In terms of laboratory tests, the main characteristics of COVID-19 in maintenance hemodialysis patients were normal white blood cell count, normal neutrophil count, normal platelet count, decreased lymphocyte count, decreased albumin, increased CRP, increased procalcitonin, and increased LDH and D-dimer. For those who died, the white blood cell count, neutrophil count, CRP, procalcitonin, and LDH were all significantly higher than that in the survival group, but the albumin was lower than that in the survival group. Elevated CRP and procalcitonin may indicate a secondary bacterial infection in the clinical course of hemodialysis patients with COVID-19. Low albumin and high LDH suggested poor prognosis for COVID-19 in hemodialysis patients, as well as COVID-19 patients without hemodialysis [17].
Our study showed an association between laboratory parameters on admission and poor outcome for COVID-19 in hemodialysis patients. We found that white blood cell count, neutrophil count, albumin, CRP, procalcitonin, and LDH were all associated with the prognosis of COVID-19 in maintenance hemodialysis patients. Previous studies suggested that lymphopenia were a predictor of prognosis in COVID-19 patients [18]. However, our study showed no association between lymphopenia and prognosis of COVID-19 in maintenance hemodialysis patients. The reason may be that hemodialysis patients exist peripheral blood lymphopenia, which is accompanied by decreased lymphocyte proliferative response when stimulated by different antigens [19].
In this study, the ROC curve was used to analyze the prognostic value of laboratory indicators. The AUC of white blood cell count, neutrophil count, albumin, CRP, procalcitonin, and LDH ranged from 0.728 to 0.895. The AUC of CRP was the largest. The optimal working point was 45.2 mg/L, and the sensitivity and specificity to predict the prognosis of maintenance hemodialysis patients infected with COVID-19 were 88.9% and 68.4%, respectively.

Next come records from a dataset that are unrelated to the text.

Definition checked_request_body (body : bytes) : result ProtocolError bytes :=
  fail_if (len body >? MAX_REQUEST_BODY_BYTES) TooLarge;;
  mret body.

Definition checked_response_body (body : bytes) : result ProtocolError bytes :=
  fail_if (len body >? MAX_RESPONSE_BODY_BYTES) TooLarge;;
  mret body.

Section requests.
Context `{Minicbor}.

Definition decode_secret_text (maximum : Z) : dec ProtocolError bytes := decode_bounded_text maximum.

Definition decode_account_fields : dec ProtocolError AccountFields :=
  service_name ← decode_secret_text MAX_SERVICE_NAME_BYTES;
  permitted_origin ← decode_secret_text MAX_ORIGIN_BYTES;
  username ← decode_secret_text MAX_USERNAME_BYTES;
  password ← decode_secret_text MAX_PASSWORD_BYTES;
  mret {| af_service_name := service_name; af_permitted_origin := permitted_origin;
          af_username := username; af_password := password |}.

Definition encode_account_fields (fields : AccountFields) : list bytes :=
  encode_text (af_service_name fields) ++
  encode_text (af_permitted_origin fields) ++
  encode_text (af_username fields) ++
  encode_text (af_password fields).

Definition decode_parent_window : dec ProtocolError Z :=
  expect_array 1;;
  parent_window ← decode_u64;
  lift (ok_or (if negb (parent_window =? 0) then Some parent_window else None) InvariantViolation).

Definition decode_browser_request (operation : OperationCode) : dec ProtocolError OperationRequest :=
  if bool_decide (operation = OperationCode.ExactOriginMatches) then
    expect_array 1;;
    context ← BrowserContext_decode_from;
    mret (ExactOriginMatches context)
  else
    expect_array 2;;
    context ← BrowserContext_decode_from;
    selection ← BrowserSelection_decode_from;
    mret (GetSelectedCredential context selection).

Definition decode_passkey_request_proof : dec ProtocolError PasskeyRequestProof :=
  transaction_id ← decode_fixed_bytes 16;
  request_type ← decode_u8;
  request_signature ← decode_bounded_bytes MAX_PASSKEY_SIGNATURE_BYTES;
  encoded_request ← decode_bounded_bytes MAX_PASSKEY_ENCODED_REQUEST_BYTES;
  lift (PasskeyRequestProof_new transaction_id request_type request_signature encoded_request).

Definition decode_passkey_proof : dec ProtocolError PasskeyTransactionProof :=
  request ← decode_passkey_request_proof;
  agent_challenge ← decode_fixed_bytes 16;
  user_verification_signature ← decode_bounded_bytes MAX_PASSKEY_SIGNATURE_BYTES;
  lift (PasskeyTransactionProof_new (pr_transaction_id request) (pr_request_type request)
    (pr_request_signature request) (pr_encoded_request request) agent_challenge
    user_verification_signature).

CRP is a useful inflammatory marker and indicator that plays an important role in host resistance to invasive pathogens and inflammation [20]. CRP is highly correlated with acute lung injury in 2019-nCoV-infected patients [21]. Besides, higher CRP has been linked to unfavorable aspects of COVID-19 diseases, such as cardiac injury, and acute respiratory distress syndrome development, and fatality [22,23,24]. Therefore, the detection of CRP levels in COVID-19 with maintenance hemodialysis patients is of great value in assessing the severity of their condition.

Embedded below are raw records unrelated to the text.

(** [format_yielded] replaces the runs of the items of this file. *)
Ltac format_yielded :=
  repeat match goal with
  | H : expect_u32 _ _ = Ok _ |- _ => clear H
  | H : expect_str _ _ = Ok _ |- _ => clear H
  | H : decode_array_len _ = Ok _ |- _ => apply yields_decode_array_len in H
  | H : decode_times _ decode_entry _ = Ok _ |- _ =>
      apply (yields_times _ _ _ yields_decode_entry) in H as [? ?]
  end; yielded; canonicalized.

Section codec_facts.
Context `{MinicborLaws}.

Lemma parses_header h :
  VaultHeader_wf h →
  parses decode_header_from (wire (encode_header_into h)) h
  ∧ len (wire (encode_header_into h)) ≤ 400.
Proof.
  intros [? [? He] [] []]. split.
  - unfold decode_header_from, encode_header_into.
    assert (fail_if (vh_key_epoch h =? 0) Malformed = Ok tt) by (by rewrite (proj2 (Z.eqb_neq _ _) He)).
    destruct h as [? ? [] []]. parse.
  - unfold encode_header_into. wire_size. head_bounds. change (len VAULT_MAGIC) with 7. solve_size.
Qed.

Lemma yields_header : yields decode_header_from VaultHeader_wf.
Proof.
  intros bs h r Hh. unfold decode_header_from in Hh. inv_dec Hh. format_yielded. simp_guards.
  split; simpl; try done; by split.
Qed.

Lemma panic_free_header : panic_free decode_header_from.
Proof. intros bs Hp. unfold decode_header_from in Hp. inv_dec_panic Hp. Qed.
#[local] Hint Resolve panic_free_header : panic_free.

Lemma VaultHeader_encode_wf h :
  VaultHeader_wf h → VaultHeader_encode h = Ok (wire (encode_header_into h)).
Proof.
  intros Hh. pose proof (proj2 (parses_header h Hh)). destruct Hh as [_ [_ He] _ _].
  unfold VaultHeader_encode. rewrite (proj2 (Z.eqb_neq _ _) He), vec_encode_concat.
  cbn [fail_if mbind result_bind]. by rewrite fail_if_small by solve_size.
Qed.

Lemma VaultHeader_decode_iff bs h :
  VaultHeader_decode bs = Ok h ↔ VaultHeader_wf h ∧ VaultHeader_encode h = Ok bs.
Proof.
  unfold VaultHeader_decode. split.
  - intros Hr. inv_ok Hr. inv_dec Hok0. format_yielded. subst.
    split; [|done]. by eapply yields_header.
  - intros [Hh Henc]. pose proof (VaultHeader_encode_wf h Hh) as Himg. rewrite Himg in Henc.
    apply Ok_inj in Henc as Hbs. destruct (parses_header h Hh) as [Hparse Hlen].
    rewrite Hbs in Himg, Hlen. rewrite fail_if_small by solve_size. cbn [mbind result_bind].
    run_image (eq_sym Hbs). eapply run_step_last; [exact Hparse|]. run_parse. done.
Qed.

Lemma VaultHeader_decode_not_Panic bs : VaultHeader_decode bs ≠ Panic.
Proof. unfold VaultHeader_decode. decode_panic. Qed.

Lemma len_hello_binding p :
  WindowsHelloProtector_wf p → len (wire (encode_windows_hello_binding_into p)) ≤ 1300.
Proof.
  intros [? [] [] [] ? ? ?]. unfold encode_windows_hello_binding_into. wire_size. head_bounds.
  change (len WINDOWS_HELLO_MAGIC) with 7. solve_size.
Qed.

Lemma WindowsHelloProtector_encode_wf p :
  WindowsHelloProtector_wf p →
  WindowsHelloProtector_encode p = Ok (wire (encode_windows_hello_protector_into p))
  ∧ len (wire (encode_windows_hello_protector_into p)) ≤ MAX_WINDOWS_HELLO_PROTECTOR_BYTES.
Proof.
  intros Hp. pose proof (len_hello_binding p Hp). pose proof Hp as [? [] [] [] ? ? ?].
  assert (len (wire (encode_windows_hello_protector_into p)) ≤ MAX_WINDOWS_HELLO_PROTECTOR_BYTES).
  { unfold encode_windows_hello_protector_into. wire_size. head_bounds. solve_size. }
  split; [|done]. unfold WindowsHelloProtector_encode.
  assert (WindowsHelloProtector_new (hp_vault_id p) (hp_key_epoch p) (hp_installation_id p)
    (hp_credential_id p) (hp_prf_salt p) (hp_nonce p) (hp_wrapped_vrk p) = Ok p) as ->.
  { apply WindowsHelloProtector_new_Ok; try done. split; [by destruct p|done]. }
  cbn [mbind result_bind]. rewrite vec_encode_concat. by rewrite fail_if_small.
Qed.

Lemma WindowsHelloProtector_decode_iff bs p :
  WindowsHelloProtector_decode bs = Ok p ↔
    WindowsHelloProtector_wf p ∧ WindowsHelloProtector_encode p = Ok bs.
Proof.
  unfold WindowsHelloProtector_decode. split.
  - intros Hr. inv_ok Hr. inv_dec Hok0. format_yielded. subst.
    match goal with H : WindowsHelloProtector_new _ _ _ _ _ _ _ = Ok _ |- _ =>
      apply WindowsHelloProtector_new_Ok in H as [_ ?]; done end.
  - intros [Hp Henc]. destruct (WindowsHelloProtector_encode_wf p Hp) as [Himg Hlen].
    rewrite Himg in Henc. apply Ok_inj in Henc as Hbs. rewrite Hbs in Himg, Hlen.
    rewrite fail_if_small by done. cbn [mbind result_bind].
    pose proof Hp as [? [] [] [] ? ? ?].
    assert (WindowsHelloProtector_new (hp_vault_id p) (hp_key_epoch p) (hp_installation_id p)
      (hp_credential_id p) (hp_prf_salt p) (hp_nonce p) (hp_wrapped_vrk p) = Ok p) as Hnew.
    { apply WindowsHelloProtector_new_Ok; try done. split; [by destruct p|done]. }
    run_image (eq_sym Hbs).
    unfold encode_windows_hello_protector_into, encode_windows_hello_binding_into.
    rewrite ?concat_app, <-?app_assoc. run_parse. done.
Qed.

Lemma WindowsHelloProtector_decode_not_Panic bs : WindowsHelloProtector_decode bs ≠ Panic.
Proof. unfold WindowsHelloProtector_decode. decode_panic. Qed.

Definition manifest_items (m : Manifest) : list bytes :=
  encode_array 7 ++ encode_u32 MANIFEST_SCHEMA ++ encode_u64 (mf_generation m) ++
  encode_u32 (mf_key_epoch m) ++ encode_u32 (mf_vault_schema m) ++
  encode_u64 (mf_created_at_ms m) ++ encode_u64 (mf_committed_at_ms m) ++
  encode_array (len (mf_entries m)) ++ concat (encode_entry <$> mf_entries m).

(** Neither size check of the encoder can fail on a valid manifest, and the
    sealed manifest leaves room for its envelope. *)
Lemma Manifest_encode_wf m :
  Manifest_wf m →
  Manifest_encode m = Ok (wire (manifest_items m)) ∧ len (wire (manifest_items m)) ≤ 8000100.
Proof.
  intros Hm. pose proof Hm as [? [? He] Hs ? [? ?] Ht Hso Hc].
  assert (mf_created_at_ms m < 2 ^ 64) by lia.
  pose proof (len_each_le encode_entry 80 (mf_entries m)) as Hle.
  assert (len (wire (concat (encode_entry <$> mf_entries m))) ≤ 80 * len (mf_entries m)).
  { apply Hle. rewrite Forall_forall in Ht. intros e He'. by apply len_encode_entry, Ht. }
  assert (u32 (mf_vault_schema m)) by (rewrite Hs; solve_size).
  assert (len (wire (manifest_items m)) ≤ 8000100).
  { unfold manifest_items. wire_size. head_bounds. solve_size. }
  split; [|done]. unfold Manifest_encode.
  rewrite (proj2 (validate_manifest_Ok m tt)) by done. cbn [mbind result_bind].
  rewrite try_from_uint by solve_size. cbn [ok_or mbind result_bind].
  rewrite vec_encode_concat. change (encode_array 7 ++ _) with (manifest_items m).
  rewrite check_sealed_len_fits; [done|apply len_nonneg|done|solve_size].
Qed.

Lemma Manifest_decode_iff bs m :
  Manifest_decode bs = Ok m ↔ Manifest_wf m ∧ Manifest_encode m = Ok bs.
Proof.
  unfold Manifest_decode. split.
  - intros Hr. inv_ok Hr. inv_dec Hok0. format_yielded. subst. split; [|done].
    match goal with H : validate_manifest _ = Ok _ |- _ =>
      apply validate_manifest_Ok in H as (?&?&?&?&?); simpl in * end.
    unfold uint in *. split; simpl; try done; lia.
  - intros [Hm Henc]. destruct (Manifest_encode_wf m Hm) as [Himg Hlen].
    rewrite Himg in Henc. apply Ok_inj in Henc as Hbs. rewrite Hbs in Himg, Hlen.
    rewrite check_sealed_len_fits by (apply len_nonneg || done || solve_size).
    cbn [mbind result_bind]. pose proof Hm as [? [? He] Hs ? [? ?] Ht Hso Hc].
    assert (mf_created_at_ms m < 2 ^ 64) by lia.
    assert (u32 (mf_vault_schema m)) by (rewrite Hs; solve_size).
    rewrite Forall_forall in Ht.
    assert (validate_manifest m = Ok tt) as Hval by (by apply validate_manifest_Ok).
    assert (fail_if (len (mf_entries m) >? MAX_RECORDS) TooLarge = Ok tt) by (by apply fail_if_small).
    assert (∀ e, e ∈ mf_entries m → parses decode_entry (wire (encode_entry e)) e)
      by (intros; by apply parses_decode_entry, Ht).
    run_image (eq_sym Hbs). unfold manifest_items. destruct m as [g k sc cr co es]. simpl in *.
    run_parse. done.
Qed.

Several limitations of this study should be acknowledged. First, our study was a single-center retrospective study and some patients were clinically diagnosed with COVID-19, which may affect the generalization of the results due to the limitation of enrolled patients. Second, some important laboratory results were incomplete. Finally, we did not conduct logistic regression analysis due to the small sample size, therefore, we cannot evaluate the effect of other clinical indicators other than laboratory parameters, especially age, on the results.